**Exercise**. Output the data as it stands. Each line must match exactly.

**Information given**.

•••

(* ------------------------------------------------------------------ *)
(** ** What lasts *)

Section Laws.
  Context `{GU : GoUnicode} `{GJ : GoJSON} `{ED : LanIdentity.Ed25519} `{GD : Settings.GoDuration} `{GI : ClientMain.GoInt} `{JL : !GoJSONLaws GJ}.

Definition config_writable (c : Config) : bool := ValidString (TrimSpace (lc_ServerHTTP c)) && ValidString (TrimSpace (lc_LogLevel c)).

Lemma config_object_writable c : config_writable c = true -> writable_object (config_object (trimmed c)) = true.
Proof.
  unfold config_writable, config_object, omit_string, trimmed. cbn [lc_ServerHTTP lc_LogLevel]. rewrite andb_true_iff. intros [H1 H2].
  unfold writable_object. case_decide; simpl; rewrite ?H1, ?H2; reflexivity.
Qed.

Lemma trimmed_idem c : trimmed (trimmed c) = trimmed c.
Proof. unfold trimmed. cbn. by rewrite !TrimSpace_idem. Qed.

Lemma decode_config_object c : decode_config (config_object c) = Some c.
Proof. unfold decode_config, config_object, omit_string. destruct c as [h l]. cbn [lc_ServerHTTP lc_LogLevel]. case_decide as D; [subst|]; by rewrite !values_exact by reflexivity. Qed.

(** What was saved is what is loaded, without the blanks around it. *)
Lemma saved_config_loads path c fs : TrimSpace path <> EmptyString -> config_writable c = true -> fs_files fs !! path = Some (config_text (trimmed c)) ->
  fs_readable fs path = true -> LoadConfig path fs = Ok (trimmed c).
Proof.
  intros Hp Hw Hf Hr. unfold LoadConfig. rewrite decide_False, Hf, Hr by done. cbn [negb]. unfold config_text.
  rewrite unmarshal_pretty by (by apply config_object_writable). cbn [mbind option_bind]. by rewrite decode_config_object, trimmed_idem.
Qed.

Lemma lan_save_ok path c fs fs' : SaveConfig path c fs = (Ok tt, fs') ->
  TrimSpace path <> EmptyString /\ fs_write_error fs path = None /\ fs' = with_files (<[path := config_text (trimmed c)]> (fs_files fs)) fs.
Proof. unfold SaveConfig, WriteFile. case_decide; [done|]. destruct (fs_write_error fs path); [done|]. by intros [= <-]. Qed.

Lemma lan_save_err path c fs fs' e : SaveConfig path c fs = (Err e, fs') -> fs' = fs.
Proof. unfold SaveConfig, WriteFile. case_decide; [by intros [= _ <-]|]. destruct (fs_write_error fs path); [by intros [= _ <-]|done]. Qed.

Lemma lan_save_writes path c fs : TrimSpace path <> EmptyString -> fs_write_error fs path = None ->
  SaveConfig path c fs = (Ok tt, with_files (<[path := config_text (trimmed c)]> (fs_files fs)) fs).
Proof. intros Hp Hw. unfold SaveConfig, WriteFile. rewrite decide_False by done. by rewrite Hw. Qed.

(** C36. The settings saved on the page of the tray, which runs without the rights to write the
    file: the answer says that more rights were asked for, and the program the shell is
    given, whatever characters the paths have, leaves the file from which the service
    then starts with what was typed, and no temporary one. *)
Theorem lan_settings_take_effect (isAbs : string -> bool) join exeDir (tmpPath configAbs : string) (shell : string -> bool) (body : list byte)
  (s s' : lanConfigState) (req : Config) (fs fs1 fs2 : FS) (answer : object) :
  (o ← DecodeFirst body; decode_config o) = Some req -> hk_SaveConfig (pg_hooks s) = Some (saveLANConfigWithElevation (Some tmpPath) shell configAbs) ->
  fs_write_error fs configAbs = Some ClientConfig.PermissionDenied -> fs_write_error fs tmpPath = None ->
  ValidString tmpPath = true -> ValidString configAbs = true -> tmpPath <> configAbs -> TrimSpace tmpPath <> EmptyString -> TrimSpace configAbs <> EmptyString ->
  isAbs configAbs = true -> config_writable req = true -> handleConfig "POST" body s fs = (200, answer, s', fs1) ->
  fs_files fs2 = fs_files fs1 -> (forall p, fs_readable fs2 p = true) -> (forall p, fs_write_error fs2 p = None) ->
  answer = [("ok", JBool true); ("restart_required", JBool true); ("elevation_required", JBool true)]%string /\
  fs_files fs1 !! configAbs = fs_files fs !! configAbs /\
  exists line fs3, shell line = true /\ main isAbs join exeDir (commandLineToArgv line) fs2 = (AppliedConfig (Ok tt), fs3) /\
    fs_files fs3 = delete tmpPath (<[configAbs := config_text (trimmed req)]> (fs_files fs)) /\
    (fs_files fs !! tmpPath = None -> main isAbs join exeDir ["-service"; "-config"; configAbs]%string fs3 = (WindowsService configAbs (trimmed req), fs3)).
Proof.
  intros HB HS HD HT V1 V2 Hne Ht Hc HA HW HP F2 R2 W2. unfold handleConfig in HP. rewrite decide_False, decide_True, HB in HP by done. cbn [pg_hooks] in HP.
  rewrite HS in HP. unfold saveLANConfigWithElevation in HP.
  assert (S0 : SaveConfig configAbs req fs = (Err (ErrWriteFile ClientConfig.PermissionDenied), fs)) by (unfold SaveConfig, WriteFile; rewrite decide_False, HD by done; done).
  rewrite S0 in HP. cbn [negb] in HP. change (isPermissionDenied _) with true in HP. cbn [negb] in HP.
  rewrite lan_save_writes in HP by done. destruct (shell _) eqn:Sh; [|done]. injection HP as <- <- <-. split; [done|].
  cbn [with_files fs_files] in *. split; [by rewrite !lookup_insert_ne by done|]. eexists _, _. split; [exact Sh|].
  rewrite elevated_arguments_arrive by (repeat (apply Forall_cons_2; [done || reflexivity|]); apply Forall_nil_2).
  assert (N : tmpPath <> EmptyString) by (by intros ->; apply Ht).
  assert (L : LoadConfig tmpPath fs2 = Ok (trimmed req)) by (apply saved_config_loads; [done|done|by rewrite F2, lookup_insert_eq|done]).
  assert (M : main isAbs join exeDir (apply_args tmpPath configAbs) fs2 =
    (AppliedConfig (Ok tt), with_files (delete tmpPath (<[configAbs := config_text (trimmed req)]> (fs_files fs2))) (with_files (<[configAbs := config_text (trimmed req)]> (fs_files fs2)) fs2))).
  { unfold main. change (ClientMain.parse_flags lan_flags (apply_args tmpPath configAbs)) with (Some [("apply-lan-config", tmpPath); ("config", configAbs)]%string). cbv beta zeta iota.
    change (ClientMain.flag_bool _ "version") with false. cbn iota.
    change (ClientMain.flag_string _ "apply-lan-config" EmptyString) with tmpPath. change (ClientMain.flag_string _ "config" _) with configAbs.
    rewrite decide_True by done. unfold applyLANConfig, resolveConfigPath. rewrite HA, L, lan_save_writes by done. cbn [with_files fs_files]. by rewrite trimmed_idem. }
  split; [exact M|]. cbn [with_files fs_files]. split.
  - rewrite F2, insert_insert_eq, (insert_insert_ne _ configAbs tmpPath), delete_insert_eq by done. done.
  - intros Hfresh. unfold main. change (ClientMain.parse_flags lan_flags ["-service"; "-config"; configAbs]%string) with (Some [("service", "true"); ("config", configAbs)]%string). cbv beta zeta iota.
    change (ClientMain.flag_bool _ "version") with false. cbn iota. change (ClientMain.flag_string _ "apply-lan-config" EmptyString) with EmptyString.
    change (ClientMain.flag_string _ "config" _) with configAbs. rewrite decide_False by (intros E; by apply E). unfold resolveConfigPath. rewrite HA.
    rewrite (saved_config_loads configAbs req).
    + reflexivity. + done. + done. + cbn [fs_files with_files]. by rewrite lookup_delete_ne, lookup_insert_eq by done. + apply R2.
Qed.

•••

**Expected answer**.
(* ------------------------------------------------------------------ *)
(** ** What lasts *)

Section Laws.
  Context `{GU : GoUnicode} `{GJ : GoJSON} `{ED : LanIdentity.Ed25519} `{GD : Settings.GoDuration} `{GI : ClientMain.GoInt} `{JL : !GoJSONLaws GJ}.

Definition config_writable (c : Config) : bool := ValidString (TrimSpace (lc_ServerHTTP c)) && ValidString (TrimSpace (lc_LogLevel c)).

Lemma config_object_writable c : config_writable c = true -> writable_object (config_object (trimmed c)) = true.
Proof.
  unfold config_writable, config_object, omit_string, trimmed. cbn [lc_ServerHTTP lc_LogLevel]. rewrite andb_true_iff. intros [H1 H2].
  unfold writable_object. case_decide; simpl; rewrite ?H1, ?H2; reflexivity.
Qed.

Lemma trimmed_idem c : trimmed (trimmed c) = trimmed c.
Proof. unfold trimmed. cbn. by rewrite !TrimSpace_idem. Qed.

Lemma decode_config_object c : decode_config (config_object c) = Some c.
Proof. unfold decode_config, config_object, omit_string. destruct c as [h l]. cbn [lc_ServerHTTP lc_LogLevel]. case_decide as D; [subst|]; by rewrite !values_exact by reflexivity. Qed.

(** What was saved is what is loaded, without the blanks around it. *)
Lemma saved_config_loads path c fs : TrimSpace path <> EmptyString -> config_writable c = true -> fs_files fs !! path = Some (config_text (trimmed c)) ->
  fs_readable fs path = true -> LoadConfig path fs = Ok (trimmed c).
Proof.
  intros Hp Hw Hf Hr. unfold LoadConfig. rewrite decide_False, Hf, Hr by done. cbn [negb]. unfold config_text.
  rewrite unmarshal_pretty by (by apply config_object_writable). cbn [mbind option_bind]. by rewrite decode_config_object, trimmed_idem.
Qed.

Lemma lan_save_ok path c fs fs' : SaveConfig path c fs = (Ok tt, fs') ->
  TrimSpace path <> EmptyString /\ fs_write_error fs path = None /\ fs' = with_files (<[path := config_text (trimmed c)]> (fs_files fs)) fs.
Proof. unfold SaveConfig, WriteFile. case_decide; [done|]. destruct (fs_write_error fs path); [done|]. by intros [= <-]. Qed.

Lemma lan_save_err path c fs fs' e : SaveConfig path c fs = (Err e, fs') -> fs' = fs.
Proof. unfold SaveConfig, WriteFile. case_decide; [by intros [= _ <-]|]. destruct (fs_write_error fs path); [by intros [= _ <-]|done]. Qed.

Lemma lan_save_writes path c fs : TrimSpace path <> EmptyString -> fs_write_error fs path = None ->
  SaveConfig path c fs = (Ok tt, with_files (<[path := config_text (trimmed c)]> (fs_files fs)) fs).
Proof. intros Hp Hw. unfold SaveConfig, WriteFile. rewrite decide_False by done. by rewrite Hw. Qed.

(** C36. The settings saved on the page of the tray, which runs without the rights to write the
    file: the answer says that more rights were asked for, and the program the shell is
    given, whatever characters the paths have, leaves the file from which the service
    then starts with what was typed, and no temporary one. *)
Theorem lan_settings_take_effect (isAbs : string -> bool) join exeDir (tmpPath configAbs : string) (shell : string -> bool) (body : list byte)
  (s s' : lanConfigState) (req : Config) (fs fs1 fs2 : FS) (answer : object) :
  (o ← DecodeFirst body; decode_config o) = Some req -> hk_SaveConfig (pg_hooks s) = Some (saveLANConfigWithElevation (Some tmpPath) shell configAbs) ->
  fs_write_error fs configAbs = Some ClientConfig.PermissionDenied -> fs_write_error fs tmpPath = None ->
  ValidString tmpPath = true -> ValidString configAbs = true -> tmpPath <> configAbs -> TrimSpace tmpPath <> EmptyString -> TrimSpace configAbs <> EmptyString ->
  isAbs configAbs = true -> config_writable req = true -> handleConfig "POST" body s fs = (200, answer, s', fs1) ->
  fs_files fs2 = fs_files fs1 -> (forall p, fs_readable fs2 p = true) -> (forall p, fs_write_error fs2 p = None) ->
  answer = [("ok", JBool true); ("restart_required", JBool true); ("elevation_required", JBool true)]%string /\
  fs_files fs1 !! configAbs = fs_files fs !! configAbs /\
  exists line fs3, shell line = true /\ main isAbs join exeDir (commandLineToArgv line) fs2 = (AppliedConfig (Ok tt), fs3) /\
    fs_files fs3 = delete tmpPath (<[configAbs := config_text (trimmed req)]> (fs_files fs)) /\
    (fs_files fs !! tmpPath = None -> main isAbs join exeDir ["-service"; "-config"; configAbs]%string fs3 = (WindowsService configAbs (trimmed req), fs3)).
Proof.
  intros HB HS HD HT V1 V2 Hne Ht Hc HA HW HP F2 R2 W2. unfold handleConfig in HP. rewrite decide_False, decide_True, HB in HP by done. cbn [pg_hooks] in HP.
  rewrite HS in HP. unfold saveLANConfigWithElevation in HP.
  assert (S0 : SaveConfig configAbs req fs = (Err (ErrWriteFile ClientConfig.PermissionDenied), fs)) by (unfold SaveConfig, WriteFile; rewrite decide_False, HD by done; done).
  rewrite S0 in HP. cbn [negb] in HP. change (isPermissionDenied _) with true in HP. cbn [negb] in HP.
  rewrite lan_save_writes in HP by done. destruct (shell _) eqn:Sh; [|done]. injection HP as <- <- <-. split; [done|].
  cbn [with_files fs_files] in *. split; [by rewrite !lookup_insert_ne by done|]. eexists _, _. split; [exact Sh|].
  rewrite elevated_arguments_arrive by (repeat (apply Forall_cons_2; [done || reflexivity|]); apply Forall_nil_2).
  assert (N : tmpPath <> EmptyString) by (by intros ->; apply Ht).
  assert (L : LoadConfig tmpPath fs2 = Ok (trimmed req)) by (apply saved_config_loads; [done|done|by rewrite F2, lookup_insert_eq|done]).
  assert (M : main isAbs join exeDir (apply_args tmpPath configAbs) fs2 =
    (AppliedConfig (Ok tt), with_files (delete tmpPath (<[configAbs := config_text (trimmed req)]> (fs_files fs2))) (with_files (<[configAbs := config_text (trimmed req)]> (fs_files fs2)) fs2))).
  { unfold main. change (ClientMain.parse_flags lan_flags (apply_args tmpPath configAbs)) with (Some [("apply-lan-config", tmpPath); ("config", configAbs)]%string). cbv beta zeta iota.
    change (ClientMain.flag_bool _ "version") with false. cbn iota.
    change (ClientMain.flag_string _ "apply-lan-config" EmptyString) with tmpPath. change (ClientMain.flag_string _ "config" _) with configAbs.
    rewrite decide_True by done. unfold applyLANConfig, resolveConfigPath. rewrite HA, L, lan_save_writes by done. cbn [with_files fs_files]. by rewrite trimmed_idem. }
  split; [exact M|]. cbn [with_files fs_files]. split.
  - rewrite F2, insert_insert_eq, (insert_insert_ne _ configAbs tmpPath), delete_insert_eq by done. done.
  - intros Hfresh. unfold main. change (ClientMain.parse_flags lan_flags ["-service"; "-config"; configAbs]%string) with (Some [("service", "true"); ("config", configAbs)]%string). cbv beta zeta iota.
    change (ClientMain.flag_bool _ "version") with false. cbn iota. change (ClientMain.flag_string _ "apply-lan-config" EmptyString) with EmptyString.
    change (ClientMain.flag_string _ "config" _) with configAbs. rewrite decide_False by (intros E; by apply E). unfold resolveConfigPath. rewrite HA.
    rewrite (saved_config_loads configAbs req).
    + reflexivity. + done. + done. + cbn [fs_files with_files]. by rewrite lookup_delete_ne, lookup_insert_eq by done. + apply R2.
Qed.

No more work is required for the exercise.